Allerdings steht der Arbeitnehmer in diesen Fällen vor der Schwierigkeit, dass er den Verstoß des Arbeitgebers gegen das Maßregelungsverbot im Kündigungsschutzprozess beweisen muss. Das bedeutet, der Arbeitnehmer muss beweisen, dass der Arbeitgeber die Kündigung gerade deshalb ausgesprochen hat, weil er - der Arbeitnehmer - ein ihm zustehendes Rechts ausgeübt hat. Dies ist häufig sehr schwierig. In vielen Fällen wird der Arbeitgeber als Reaktion auf den Vorwurf des Arbeitnehmers schlicht vortragen, dass die Kündigung rein gar nichts mit dem Verhalten des Arbeitnehmers zu tun gehabt habe, sondern allein aus „wirtschaftlichen Gründen" erfolgt sei.
An dieser Stelle kann dem Arbeitnehmer aber eine von der Rechtsprechung entwickelte Beweiserleichterung weiterhelfen. Nach der Rechtsprechung der Arbeitsgerichte spricht ein sogenannter Anscheinsbeweis für das Vorliegen eines Verstoßes des Arbeitgebers gegen das Maßregelungsverbot, wenn ein enger zeitlicher Zusammenhang zwischen der Kündigung und der Ausübung eines Rechts durch den Arbeitnehmer besteht. Für die Beweisführung durch den Arbeitnehmer reicht es deshalb grundsätzlich aus, wenn dieser vorträgt, dass er ein ihm zustehendes Recht ausgeübt hat und der Arbeitgeber die Kündigung in einem engen zeitlichen Zusammenhang mit dieser Rechtsausübung ausgesprochen hat. Dann ist es Sache des Arbeitgebers, den Vorwurf des Verstoßes gegen das Maßregelungsverbot zu entkräften.

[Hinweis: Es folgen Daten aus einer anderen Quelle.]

(** Reading the lines of a text that ends with a newline and writing them
    back gives the text. *)
Lemma unlines_getline_from (stream : std_string) :
  forall line,
    unlines (getline_from line (stream ++ [newline]))
    = line ++ stream ++ [newline].
Proof.
  induction stream as [| c stream IH]; intros line; simpl.
  - destruct (decide (newline = newline)); [| congruence].
    unfold unlines. simpl. rewrite app_nil_r. reflexivity.
  - destruct (decide (c = newline)) as [-> | Hc].
    + change (unlines (line :: ?l)) with ((line ++ [newline]) ++ unlines l).
      rewrite IH. rewrite <- app_assoc. reflexivity.
    + rewrite IH. rewrite <- app_assoc. reflexivity.
Qed.

(** A last line without a newline is read as if it had one. *)
Lemma getline_from_unterminated (stream : std_string) :
  forall line c,
    c <> newline ->
    getline_from line (stream ++ [c])
    = getline_from line ((stream ++ [c]) ++ [newline]).
Proof.
  induction stream as [| d stream IH]; intros line c Hc; simpl.
  - destruct (decide (c = newline)); [congruence |]. simpl.
    destruct (decide (newline = newline)); [| congruence].
    destruct (line ++ [c]) eqn:E; [| reflexivity].
    destruct line; discriminate.
  - destruct (decide (d = newline)); [f_equal |]; apply IH; exact Hc.
Qed.

(** *** [LoadFile] *)

Lemma LoadFile_loop_spec (lines : list std_string) :
  forall skip filetext,
    exists kept,
      LoadFile_loop lines skip filetext = filetext ++ unlines kept
      /\ sublist kept lines
      /\ Forall (not_starting skip_begin_phrase) kept
      /\ (Forall (not_starting skip_begin_phrase) lines ->
          skip = false -> kept = lines).
Proof.
  induction lines as [| line lines IH]; intros skip filetext; simpl.
  - exists []. rewrite app_nil_r.
    split; [reflexivity |]. split; [constructor |]. split; [constructor |].
    reflexivity.
  - destruct (starts_with skip_begin_phrase line) eqn:Hbegin; simpl.
    + destruct (IH (if starts_with skip_end_phrase line then false else true)
                  filetext) as (kept & E & Hsub & Hkept & _).
      exists kept. split; [exact E |]. split; [constructor; exact Hsub |].
      split; [exact Hkept |].
      intros Hall _. apply Forall_cons in Hall as [Hline _]. congruence.
    + destruct skip; simpl.
      * destruct (IH (if starts_with skip_end_phrase line then false else true)
                    filetext) as (kept & E & Hsub & Hkept & _).
        exists kept. split; [exact E |]. split; [constructor; exact Hsub |].
        split; [exact Hkept |]. intros _ [=].
      * destruct (IH false (filetext ++ line ++ [newline]))
          as (kept & E & Hsub & Hkept & Hall).
        exists (line :: kept).
        split.
        { destruct (starts_with skip_end_phrase line);
            rewrite E, unlines_cons, <- !app_assoc; reflexivity. }
        split; [constructor; exact Hsub |].
        split; [constructor; assumption |].
        intros Hlines _. apply Forall_cons in Hlines as [_ Hlines].
        rewrite (Hall Hlines eq_refl). reflexivity.
Qed.
(** ** Results and lists *)

Lemma bind_Ok {A B : Type} (r : result A) (k : A -> result B) (b : B) :
  bind r k = Ok b -> exists a, r = Ok a /\ k a = Ok b.
Proof. destruct r as [a|e]; simpl; [eauto | discriminate]. Qed.

Lemma mapM_result_Forall2 {A B : Type} (f : A -> result B) (l : list A) (k : list B) :
  mapM_result f l = Ok k <-> Forall2 (fun a b => f a = Ok b) l k.
Proof.
  revert k. induction l as [|a l IH]; intros k; simpl.
  - split.
    + intros H. injection H as <-. constructor.
    + intros H. inversion H. reflexivity.
  - split.
    + intros H. apply bind_Ok in H as (b & Hb & H).
      apply bind_Ok in H as (bs & Hbs & H). injection H as <-.
      constructor; [exact Hb | apply IH, Hbs].
    + intros H. inversion H as [|? b ? bs Hb Hbs]; subst.
      rewrite Hb. simpl. apply IH in Hbs. rewrite Hbs. reflexivity.
Qed.

(** ** Frames: reading and assigning columns *)

Lemma assoc_replace_col (c c' : string) (col : column) (cs : list (string * column)) :
  assoc c' (replace_col c col cs) =
  if String.eqb c' c then Some col else assoc c' cs.
Proof.
  induction cs as [|[c0 col0] cs IH]; simpl.
  - destruct (String.eqb c' c); reflexivity.
  - destruct (String.eqb c c0) eqn:E0; simpl.
    + apply String.eqb_eq in E0. subst c0.
      destruct (String.eqb c' c); reflexivity.
    + destruct (String.eqb c' c0) eqn:E1.
      * apply String.eqb_eq in E1. subst c0.
        rewrite String.eqb_sym, E0. reflexivity.
      * exact IH.
Qed.

Lemma replace_col_same (c : string) (col : column) (cs : list (string * column)) :
  assoc c cs = Some col -> replace_col c col cs = cs.
Proof.
  induction cs as [|[c0 col0] cs IH]; simpl; [discriminate|].
  destruct (String.eqb c c0) eqn:E.
  - apply String.eqb_eq in E. subst c0. intros [= ->]. reflexivity.
  - intros H. rewrite (IH H). reflexivity.
Qed.

Lemma columns_replace_col (c : string) (col : column) (cs : list (string * column)) :
  assoc c cs <> None -> map fst (replace_col c col cs) = map fst cs.
Proof.
  induction cs as [|[c0 col0] cs IH]; simpl; [congruence|].
  destruct (String.eqb c c0) eqn:E; simpl.
  - apply String.eqb_eq in E. subst c0. reflexivity.
  - intros H. rewrite (IH H). reflexivity.
Qed.

Lemma has_column_get_col (df : DataFrame) (c : string) :
  has_column df c = true <-> get_col df c <> None.
Proof.
  unfold has_column, get_col, columns. induction (cols df) as [|[c0 col0] cs IH]; simpl.
  - split; [discriminate | congruence].
  - destruct (String.eqb c c0); simpl; [split; [discriminate | reflexivity] | exact IH].
Qed.

Section CoercionProofs.
Context {rt : PyRuntime}.

Lemma assign_if_present_spec (c : string) (f : column -> result column)
  (df df' : DataFrame) :
  assign_if_present c f df = Ok df' ->
  nrows df' = nrows df /\ columns df' = columns df /\
  forall c', get_col df' c' =
             if String.eqb c' c then apply_step f (get_col df c) else get_col df c'.
Proof.
  unfold assign_if_present. destruct (get_col df c) as [col|] eqn:Hc.
  - intros H. apply bind_Ok in H as (col' & Hf & H). injection H as <-.
    split; [reflexivity|]. split.
    + unfold columns, set_col. simpl. apply columns_replace_col.
      unfold get_col in Hc. congruence.
    + intros c'. unfold get_col at 1, set_col. simpl.
      rewrite assoc_replace_col. simpl. rewrite Hf. reflexivity.
  - intros [= <-]. split; [reflexivity|]. split; [reflexivity|].
    intros c'. destruct (String.eqb c' c) eqn:E; [|reflexivity].
    apply String.eqb_eq in E. subst c'. exact Hc.
Qed.

Lemma assoc_not_in {A : Type} (c : string) (kv : list (string * A)) :
  c ∉ map fst kv -> assoc c kv = None.
Proof.
  induction kv as [|[k v] kv IH]; simpl; [reflexivity|].
  intros H. apply not_elem_of_cons in H as [Hne H].
  destruct (String.eqb c k) eqn:E.
  - apply String.eqb_eq in E. congruence.
  - apply IH, H.
Qed.

Lemma run_steps_spec (steps : list (string * (column -> result column))) :
  NoDup (map fst steps) ->
  forall df df', run_steps steps df = Ok df' ->
  nrows df' = nrows df /\ columns df' = columns df /\
  forall c, get_col df' c =
            match assoc c steps with
            | Some f => apply_step f (get_col df c)
            | None => get_col df c
            end.
Proof.
  unfold run_steps.
  induction steps as [|[c1 f1] steps IH]; simpl; intros Hnd df df' H.
  - injection H as <-. auto.
  - apply bind_Ok in H as (df1 & H1 & H).
    apply assign_if_present_spec in H1 as (Hn1 & Hc1 & Hg1).
    apply NoDup_cons in Hnd as [Hnotin Hnd'].
    destruct (IH Hnd' df1 df' H) as (Hn & Hc & Hg).
    split; [congruence|]. split; [congruence|].
    intros c. rewrite Hg, Hg1. simpl.
    destruct (String.eqb c c1) eqn:E; [|reflexivity].
    apply String.eqb_eq in E. subst c1.
    rewrite (assoc_not_in c steps Hnotin). reflexivity.
Qed.

Lemma run_steps_ok (steps : list (string * (column -> result column))) :
  NoDup (map fst steps) ->
  forall df,
  (forall c f col, In (c, f) steps -> get_col df c = Some col -> is_ok (f col) = true) ->
  exists df', run_steps steps df = Ok df'.
Proof.
  unfold run_steps.
  induction steps as [|[c1 f1] steps IH]; simpl; intros Hnd df Hok.
  - eauto.
  - apply NoDup_cons in Hnd as [Hnotin Hnd'].
    assert (H1 : exists df1, assign_if_present c1 f1 df = Ok df1).
    { unfold assign_if_present. destruct (get_col df c1) as [col|] eqn:Hc; [|eauto].
      specialize (Hok c1 f1 col (or_introl eq_refl) Hc).
      destruct (f1 col); [simpl; eauto | discriminate]. }
    destruct H1 as (df1 & H1). rewrite H1. simpl.
    apply IH; [exact Hnd'|].
    intros c f col Hin Hc. apply (Hok c f col); [right; exact Hin|].
    apply assign_if_present_spec in H1 as (_ & _ & Hg1).
    rewrite Hg1 in Hc.
    destruct (String.eqb c c1) eqn:E; [|exact Hc].
    apply String.eqb_eq in E. subst c1. exfalso. apply Hnotin.
    apply list_elem_of_In. apply (in_map fst) in Hin. exact Hin.
Qed.
(** * The portfolio / watchlist state-synchronisation layer

    A shallow embedding of the client-side state managers of the dashboard
    (the two React context providers, [WatchlistContext.jsx] and
    [PortfolioContext.jsx]) and of the HTTP client they sit on
    ([services/api.js]).

    - [Js] models the JavaScript values the code handles (parsed JSON,
      [undefined], thrown errors) with the dynamic operations the code
      applies to them: property reads, truthiness, [||], [===], the
      array methods [find], [filter] and [some], spread and [String(v)].
    - [Eff] is the effect monad: a computation reads and writes
      [localStorage], appends to an event log (every React state setter
      called, every remote call issued, in program order), and completes
      normally or by throwing.  An [await] of a rejected promise is a throw.
    - [ApiClient], [WatchlistContext] and [PortfolioContext] follow the
      source function by function.  A provider awaits a service call as
      [ApiClient.settled]: the call settles to what the service answers
      and has done to localStorage what [request] does on the way.  A callback created by [useCallback]
      reads the provider state it closed over, so every operation that
      reads state takes that snapshot as an argument; what it writes is
      the list of setter calls in its log, which [run_log] replays on a
      state. *)

From stdpp Require Import gmap strings pretty.

#[local] Set Warnings "-register-all".

(* ===================================================================== *)
(** * JavaScript values *)
(* ===================================================================== *)

Module Js.

(** A number [JNum m e] stands for the decimal [m * 10^(-e)]; the integer
    [n] is [JNum n 0].  JSON has no NaN and no infinities.  A JavaScript
    number is a double: [exact] below says when a decimal is one that a
    double is printed as. *)
Inductive jval : Type :=
| JUndef
| JNull
| JBool (b : bool)
| JNum (mant : Z) (scale : nat)
| JStr (s : string)
| JArr (elems : list jval)
| JObj (fields : list (string * jval)).

Definition JInt (n : Z) : jval := JNum n 0.

(** A thrown [Error]: its [name] and its [message]. *)
Record exn : Type := mkExn { exn_name : string; exn_message : string }.

(** How an evaluation ends; also the settled state of a promise
    ([Normal] fulfilled, [Throw] rejected). *)
Inductive completion (A : Type) : Type :=
| Normal (a : A)
| Throw (e : exn).
Arguments Normal {A} a.
Arguments Throw {A} e.

Definition TypeError (msg : string) : exn := mkExn "TypeError" msg.
Definition SyntaxError (msg : string) : exn := mkExn "SyntaxError" msg.

(** ** Truthiness and the short-circuit operators *)

Definition truthy (v : jval) : bool :=
  match v with
  | JUndef | JNull => false
  | JBool b => b
  | JNum m _ => negb (m =? 0)%Z
  | JStr s => negb (String.eqb s "")
  | JArr _ | JObj _ => true
  end.

(** [a || b] *)
Definition js_or (a b : jval) : jval := if truthy a then a else b.

(** ** Property reads *)

Fixpoint assoc (k : string) (fs : list (string * jval)) : jval :=
  match fs with
  | [] => JUndef
  | (k', v) :: r => if String.eqb k k' then v else assoc k r
  end.

Definition nullish (v : jval) : bool :=
  match v with JUndef | JNull => true | _ => false end.

Definition type_name (v : jval) : string :=
  match v with JNull => "null" | _ => "undefined" end.

Definition cannot_read (v : jval) (k : string) : exn :=
  TypeError ("Cannot read properties of " +:+ type_name v +:+
             " (reading '" +:+ k +:+ "')").

(** [v.k] for a property name [k] that is not a method: reading a property
    of [null] or [undefined] throws; a missing property is [undefined]. *)
Definition get (v : jval) (k : string) : completion jval :=
  match v with
  | JUndef | JNull => Throw (cannot_read v k)
  | JObj fs => Normal (assoc k fs)
  | JArr l => if String.eqb k "length" then Normal (JInt (Z.of_nat (length l)))
              else Normal JUndef
  | JStr s => if String.eqb k "length"
              then Normal (JInt (Z.of_nat (String.length s)))
              else Normal JUndef
  | JBool _ | JNum _ _ => Normal JUndef
  end.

Beispiele aus der Rechtsprechung:
- In einem vom LAG Schleswig-Holstein entschiedenen Fall hatte ein Kraftfahrer seinen Arbeitgeber schriftlich aufgefordert, dafür Sorge zu tragen, dass ausreichend Sicherungsmittel für die Sicherung der Ladung zur Verfügung stehen. Drei Tage nach dieser Aufforderung kündigte der Arbeitgeber das Arbeitsverhältnis. Wegen des engen zeitlichen Zusammenhangs wegen der Rechtsausübung durch den Arbeitnehmer (Verlangen nach ausreichenden Sicherungsmitteln) und der Kündigung spreche ein Anscheinsbeweis für das Vorliegen eines Verstoßes gegen das Maßregelungsverbot. Das Gericht entschied daher, dass die Kündigung unwirksam ist (LAG Schleswig-Holstein, Urteil vom 28.06.2005 - 5 Sa 64/05).
- In einem vom Arbeitsgericht Hamburg entschiedenen Fall hatte ein Arbeitnehmer von seinem Arbeitgeber wiederholt neue Arbeitsschuhe verlangt. Wenige Tage nach der letzten Forderung des Arbeitnehmers nach neuen Arbeitsschuhen sprach der Arbeitgeber eine Kündigung aus. Das Arbeitsgericht Hamburg sah in der Kündigung wegen des engen zeitlichen Zusammenhangs mit der Forderung des Arbeitnehmers nach neuen Arbeitsschuhen einen Verstoß gegen das Maßregelungsverbot. Es gab der Kündigungsschutzklage es Arbeitnehmers deshalb statt (Arbeitsgericht Hamburg, Urteil vom 31.08.2010 - 19 Ca 215/10).